Materials provided |
(** * Sozi document model: layers and frames

    A shallow embedding of [sozi.document.Frame] and
    [sozi.document.Presentation]: the layer-building pass run by
    [Presentation.init], the selection operations and [addFrame].

    DOM nodes are trees carrying an object identity; the presentation
    holds the live child list of its SVG root, a map of layers and a
    sequence of frames.  Runtime failures of the JavaScript code (a
    property access on [undefined], a DOM NotFoundError) are outcomes
    of the operations, together with the state reached when they are
    raised. *)

From Stdlib Require Import Ascii.
From stdpp Require Import base strings pretty list gmap fin_maps.

(** ** Strings *)

(** [String.prototype.toLowerCase], on the ASCII letters. *)
Definition toLowerCase_ascii (c : ascii) : ascii :=
  let n := nat_of_ascii c in
  if (Nat.leb 65 n && Nat.leb n 90)%bool then ascii_of_nat (n + 32) else c.

Fixpoint toLowerCase (s : string) : string :=
  match s with
  | EmptyString => EmptyString
  | String c s' => String (toLowerCase_ascii c) (toLowerCase s')
  end.

Fixpoint indexOf_from (l : list string) (x : string) (i : Z) : Z :=
  match l with
  | [] => (-1)%Z
  | y :: l' => if String.eqb y x then i else indexOf_from l' x (i + 1)%Z
  end.

(** [Array.prototype.indexOf]: the first position of [x], or -1. *)
Definition indexOf (l : list string) (x : string) : Z := indexOf_from l x 0%Z.

(** ** Constants of the module *)

Definition SVG_NS : string := "http://www.w3.org/2000/svg".

Definition INKSCAPE_NS : string := "http://www.inkscape.org/namespaces/inkscape".

Definition DRAWABLE_TAGS : list string :=
  [ "g"; "image"; "path"; "rect"; "circle";
    "ellipse"; "line"; "polyline"; "polygon"; "text"; "clippath" ].

(** ** DOM nodes *)

(** [uid] stands for the identity of the node object.  Text nodes and
    comments are [CharacterData]: they have no [tagName]. *)
#[warnings="-register-all"]
Inductive Node : Type :=
| CharacterData (uid : nat) (data : string)
| Element (uid : nat) (namespaceURI localName : string)
          (attributes : list (string * string)) (childNodes : list Node).

Definition uid (n : Node) : nat :=
  match n with
  | CharacterData u _ => u
  | Element u _ _ _ _ => u
  end.

(** The qualified name of an element; [None] is [undefined]. *)
Definition tagName (n : Node) : option string :=
  match n with
  | CharacterData _ _ => None
  | Element _ _ name _ _ => Some name
  end.

Definition localName (n : Node) : string :=
  match n with
  | CharacterData _ _ => EmptyString
  | Element _ _ name _ _ => name
  end.

Definition attributes (n : Node) : list (string * string) :=
  match n with
  | CharacterData _ _ => []
  | Element _ _ _ attrs _ => attrs
  end.

Definition childNodes (n : Node) : list Node :=
  match n with
  | CharacterData _ _ => []
  | Element _ _ _ _ ch => ch
  end.

Fixpoint lookupAttribute (attrs : list (string * string)) (name : string)
  : option string :=
  match attrs with
  | [] => None
  | (k, v) :: attrs' =>
      if String.eqb k name then Some v else lookupAttribute attrs' name
  end.

(** [getAttribute] gives [null] ([None]) for a missing attribute. *)
Definition getAttribute (n : Node) (name : string) : option string :=
  lookupAttribute (attributes n) name.
(** * SMART Health Cards validation SDK: compact-token, QR-image and
      trusted-issuer validators

    A shallow embedding of [src/jws-compact.ts], [src/image.ts] and the
    trusted-issuers module, and the properties of their [validate] entry
    points.  JavaScript strings are sequences of UTF-16 code units; the
    asynchronous functions are written in a state-and-exception monad over
    the objects they mutate (the [Log], the key store) together with a
    record of the calls made to collaborators. *)

From Stdlib Require Import String Ascii DecimalString.
From Stdlib Require Import NArith ZArith List Bool Lia.
Import ListNotations.

Set Implicit Arguments.

(* ================================================================== *)
(** * The JavaScript string primitives used by the validators *)
(* ================================================================== *)

Module JS.

(** A JavaScript string: its UTF-16 code units. *)
Definition jsstring := list N.

(** A string literal of the source (all of them are ASCII). *)
Definition lit (s : string) : jsstring :=
  map N_of_ascii (list_ascii_of_string s).

(** [n.toString()] for a non-negative integer. *)
Definition of_N (n : N) : jsstring :=
  lit (NilZero.string_of_uint (N.to_uint n)).

(** [a === b] on strings. *)
Fixpoint eqb (a b : jsstring) : bool :=
  match a, b with
  | [], [] => true
  | x :: a', y :: b' => (x =? y)%N && eqb a' b'
  | _, _ => false
  end.

(** WhiteSpace and LineTerminator code points of ECMAScript, the ones
    [String.prototype.trim] strips. *)
Definition isWhiteSpace (c : N) : bool :=
  ((c =? 0x09) || (c =? 0x0A) || (c =? 0x0B) || (c =? 0x0C) || (c =? 0x0D)
   || (c =? 0x20) || (c =? 0xA0) || (c =? 0x1680)
   || ((0x2000 <=? c) && (c <=? 0x200A))
   || (c =? 0x2028) || (c =? 0x2029) || (c =? 0x202F) || (c =? 0x205F)
   || (c =? 0x3000) || (c =? 0xFEFF))%N.

Fixpoint trimStart (s : jsstring) : jsstring :=
  match s with
  | c :: s' => if isWhiteSpace c then trimStart s' else s
  | [] => []
  end.

Definition trimEnd (s : jsstring) : jsstring := rev (trimStart (rev s)).

(** [s.trim()] *)
Definition trim (s : jsstring) : jsstring := trimEnd (trimStart s).
(* ===== verification/Dlist.v ===== *)
(** * Doubly linked lists (common/dlist.h)

    The [NX_DLIST_*] macros work on a head structure ([first], [last]) and on
    the [link] member ([next], [prev]) of the elements.  The model has a heap
    of link members indexed by element addresses; every macro is the sequence
    of loads and stores of its expansion, and a load or store through an
    address that is not allocated is undefined. *)

From S2P Require Import Prelude.

Abbreviation loc := positive.

Module Dlist.

(** [NX_DLIST_ENTRY] *)
Record link := Link { next : option loc; prev : option loc }.

(** [NX_DLIST_HEAD], with the links of the elements reachable by address. *)
Record dlist := DL { first : option loc; last : option loc; links : gmap loc link }.

Definition null_link : link := Link None None.

Definition set_first (v : option loc) (d : dlist) : dlist := DL v (last d) (links d).
Definition set_last (v : option loc) (d : dlist) : dlist := DL (first d) v (links d).

(** [(p)->link.next = v] and [(p)->link.prev = v] *)
Definition store_next (p : loc) (v : option loc) (d : dlist) : outcome dlist :=
  k ← deref (links d !! p) "link.next of an unallocated element";
  Ret (DL (first d) (last d) (<[p := Link v (prev k)]> (links d))).
Definition store_prev (p : loc) (v : option loc) (d : dlist) : outcome dlist :=
  k ← deref (links d !! p) "link.prev of an unallocated element";
  Ret (DL (first d) (last d) (<[p := Link (next k) v]> (links d))).

(** [(p)->link.next] and [(p)->link.prev]; the pointer may be NULL. *)
Definition load_next (p : option loc) (d : dlist) : outcome (option loc) :=
  k ← deref (p ≫= fun p => links d !! p) "link.next of NULL or unallocated";
  Ret (next k).
Definition load_prev (p : option loc) (d : dlist) : outcome (option loc) :=
  k ← deref (p ≫= fun p => links d !! p) "link.prev of NULL or unallocated";
  Ret (prev k).

Definition NX_DLIST_INIT (d : dlist) : dlist := set_last None (set_first None d).

Definition NX_DLIST_EMPTY (d : dlist) : bool :=
  bool_decide (first d = None) && bool_decide (last d = None).

Definition NX_DLIST_INSERT_BEFORE (lep nep : loc) (d : dlist) : outcome dlist :=
  d ← store_next nep (Some lep) d;
  p ← load_prev (Some lep) d;
  d ← match p with
      | None => Ret (set_first (Some nep) d)
      | Some q => store_next q (Some nep) d
      end;
  p ← load_prev (Some lep) d;
  d ← store_prev nep p d;
  store_prev lep (Some nep) d.

Definition NX_DLIST_INSERT_AFTER (lep nep : loc) (d : dlist) : outcome dlist :=
  d ← store_prev nep (Some lep) d;
  n ← load_next (Some lep) d;
  d ← match n with
      | None => Ret (set_last (Some nep) d)
      | Some _ => Ret d
      end;
  n ← load_next (Some lep) d;
  d ← store_next nep n d;
  store_next lep (Some nep) d.
(** Appending [n] bytes never accesses memory outside the block, always
    returns, keeps the string NUL-terminated inside its block, and yields the
    concatenation, truncated to one byte less than the string limit. *)
Theorem nx_string_append_spec `{M : Malloc} s c src n :
  str_rep s c -> 0 <= n <= zlen src ->
  exists s', nx_string_append s src n = Ret s' /\
    str_rep s' (spec_append c (take (Z.to_nat n) src)) /\
    (zlen c + n < string_limit -> str_rep s' (c ++ take (Z.to_nat n) src)).
Proof.
  intros Hs Hn. destruct (nx_string_append_rep s c src n Hs Hn) as (s' & E & R).
  exists s'. split_and!; [done..|]. intros Hl. unfold spec_append in R.
  destruct (_ <=? _) eqn:El; tests.
  - assert (n = 0) as -> by lia. by rewrite app_nil_r.
  - by rewrite take_ge in R by lens.
Qed.

Lemma nx_string_append_spec_witness :
  exists s, (s0 ← nx_string_create (M := poison_malloc) (lit "log") 3;
             nx_string_append (M := poison_malloc) s0 (lit "line") 4) = Ret s /\
    str_rep s (lit "logline").
Proof.
  destruct (nx_string_create_rep (M := poison_malloc) (lit "log") 3) as (s0 & E & R & _);
    [vm_compute; split; discriminate|vm_compute; discriminate|].
  destruct (nx_string_append_spec (M := poison_malloc) s0 (lit "log") (lit "line") 4)
    as (s & E' & _ & R'); [done|vm_compute; split; discriminate|].
  exists s. rewrite E. split; [done|]. by apply R'.
Defined.

(** Unescaping undoes escaping: for a string without NUL and without
    apostrophe whose escaped form fits the limit, [nx_string_escape] returns a
    string whose buffer [nx_string_unescape_c] turns back into the original,
    with its length. *)
Theorem escape_unescape_roundtrip `{M : Malloc} s c :
  str_rep s c -> no_nul c -> "'"%byte ∉ c ->
  zlen (c ≫= escape_char escape_class) + 1 <= string_limit ->
  exists s' b', nx_string_escape s = Ret s' /\
    nx_string_unescape_c (buf s') = Ret (b', zlen c) /\
    cstr b' = c /\ length b' = length (buf s').
Proof.
  intros Hs H0 H1 Hl. destruct (nx_string_escape_rep s c Hs Hl) as (s' & E & R).
  destruct R as (Hc & (r & Hb) & Hz & Hlen & Hw).
  destruct (nx_string_unescape_c_ok (c ≫= escape_char escape_class) r) as (r' & E' & L).
  - by apply no_nul_escape.
  - apply hex_ok_escape.
  - rewrite <- Hb. lia.
  - rewrite unescape_escape in * by done. rewrite <- Hb in *.
    exists s', (c ++ x00 :: r'). split_and!; [done..| |done]. by apply cstr_app_nul.
Qed.

Lemma escape_unescape_roundtrip_witness :
  exists s s' b', nx_string_create (M := poison_malloc) (lit "a\b") 3 = Ret s /\
    nx_string_escape (M := poison_malloc) s = Ret s' /\
    nx_string_unescape_c (buf s') = Ret (b', 3) /\ cstr b' = lit "a\b" /\
    length b' = length (buf s').
Proof.
  destruct (nx_string_create_rep (M := poison_malloc) (lit "a\b") 3) as (s & E & R & _);
    [vm_compute; split; discriminate|vm_compute; discriminate|].
  destruct (escape_unescape_roundtrip (M := poison_malloc) s (lit "a\b") R) as (s' & b' & H);
    [apply (bool_decide_unpack _); done|apply (bool_decide_unpack _); done|vm_compute; discriminate|].
  exists s, s', b'. split; [done|]. exact H.
Defined.

(** For a C string whose [\x] escapes have their two digits,
    [nx_string_unescape_c] stays inside the block, returns the unescaped string
    in place and its length. *)
Theorem unescape_c_spec s r :
  no_nul s -> hex_ok s = true -> zlen (s ++ x00 :: r) < 2 ^ 64 ->
  exists r', nx_string_unescape_c (s ++ x00 :: r) =
    Ret (unescape_spec s ++ x00 :: r', zlen (unescape_spec s)) /\
    length (unescape_spec s ++ x00 :: r') = length (s ++ x00 :: r).
Proof. apply nx_string_unescape_c_ok. Qed.

Lemma unescape_c_spec_witness :
  exists r', nx_string_unescape_c (lit "a\tb\x41" ++ [x00]) =
    Ret (unescape_spec (lit "a\tb\x41") ++ x00 :: r', zlen (unescape_spec (lit "a\tb\x41"))) /\
    length (unescape_spec (lit "a\tb\x41") ++ x00 :: r') = length (lit "a\tb\x41" ++ [x00]).
Proof.
  apply (unescape_c_spec (lit "a\tb\x41") []);
    [apply (bool_decide_unpack _); done|reflexivity|reflexivity].
Defined.

(** A [\x] without two digits makes [nx_string_unescape_c] lose track of the
    length: it reports 1 for the unchanged four-character string [\xzz], and a
    following escape passes a wrapped-around count to [memmove]. *)
Theorem unescape_c_malformed_hex :
  nx_string_unescape_c (lit "\xzz" ++ [x00]) = Ret (lit "\xzz" ++ [x00], 1) /\
  nx_string_unescape_c (lit "\xzz\n" ++ [x00]) = Undef "read outside the block".
Proof. split; vm_compute; reflexivity. Qed.
(** Decide the comparisons of the goal by arithmetic. *)
Ltac cmp :=
  repeat match goal with
  | |- context [(?x <? ?y)%Z] => first
      [rewrite (proj2 (Z.ltb_lt x y)) by lia | rewrite (proj2 (Z.ltb_ge x y)) by lia]
  | |- context [(?x <=? ?y)%Z] => first
      [rewrite (proj2 (Z.leb_le x y)) by lia | rewrite (proj2 (Z.leb_gt x y)) by lia]
  | |- context [(?x =? ?y)%Z] => first
      [rewrite (proj2 (Z.eqb_eq x y)) by lia | rewrite (proj2 (Z.eqb_neq x y)) by lia]
  end.



Lemma lookup_load l k : 0 <= k ->
  load l k = match l !! Z.to_nat k with Some c => Ret c | None => Undef "read outside the block" end.
Proof. intros Hk. apply (load_suffix [] l k Hk). Qed.

Lemma load_shift a l k : 0 <= k -> load (a ++ l) (zlen a + k) = load l k.
Proof. intros Hk. by rewrite load_suffix, lookup_load. Qed.

Lemma is_valid_shift a l n : nx_utf8_is_valid_char (a ++ l) (zlen a) n = nx_utf8_is_valid_char l 0 n.
Proof.
  unfold nx_utf8_is_valid_char, continuation_ok, second_ok, first_ok.
  rewrite !load_shift by lia. pose proof (load_shift a l 0 ltac:(lia)) as H0.
  rewrite Z.add_0_r in H0. by rewrite H0.
Qed.

Lemma decode_shift a l n k chr : 0 <= k -> decode n (a ++ l) (zlen a + k) chr = decode n l k chr.
Proof.
  revert k chr. induction n as [|n IH]; intros k chr Hk; simpl; rewrite load_shift by done; [done|].
  destruct (load l k); simpl; [|done..]. rewrite <- Z.add_assoc. apply IH. lia.
Qed.

Definition shift_verdict (d : Z) (v : verdict) : verdict :=
  match v with Good q => Good (d + q) | Bad x y m => Bad (d + x) (d + y) m end.

Lemma inspect_shift a l e :
  inspect (a ++ l) (zlen a) (zlen a + e) = shift_verdict (zlen a) <$> inspect l 0 e.
Proof.
  unfold inspect. pose proof (load_shift a l 0 ltac:(lia)) as H0. rewrite Z.add_0_r in H0. rewrite H0.
  destruct (load l 0) as [c| | |]; simpl; [|done..]. rewrite Z.add_0_l.
  replace (zlen a + e <? zlen a + nx_trailing_bytes_for_utf8 c + 1) with (e <? nx_trailing_bytes_for_utf8 c + 1)
    by (destruct (_ <? _) eqn:E; tests; symmetry; [apply Z.ltb_lt|apply Z.ltb_ge]; lia).
  case_test; [simpl; by rewrite Z.add_0_r|].
  rewrite is_valid_shift. destruct (nx_utf8_is_valid_char _ _ _) as [[]| | |]; simpl; try done;
    [|by rewrite Z.add_0_r].
  pose proof (decode_shift a l (Z.to_nat (nx_trailing_bytes_for_utf8 c)) 0 0 ltac:(lia)) as H1.
  rewrite Z.add_0_r in H1. rewrite H1. generalize (decode (Z.to_nat (nx_trailing_bytes_for_utf8 c)) l 0 0). intros []; [|reflexivity..]. cbn [mbind fmap outcome_bind outcome_fmap].
  case_test; simpl; by rewrite ?Z.add_0_r, Z.add_assoc.
Qed.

Exercise goal |
Taking the listing above as the source, transcribe only the lines starting at the line with "[nx_string_unescape_c] stays inside" and going through the line with "exists r', nx_string_unescape_c (s", unaltered and with both ends included.

Answer for this exercise |
    [nx_string_unescape_c] stays inside the block, returns the unescaped string
    in place and its length. *)
Theorem unescape_c_spec s r :
  no_nul s -> hex_ok s = true -> zlen (s ++ x00 :: r) < 2 ^ 64 ->
  exists r', nx_string_unescape_c (s ++ x00 :: r) =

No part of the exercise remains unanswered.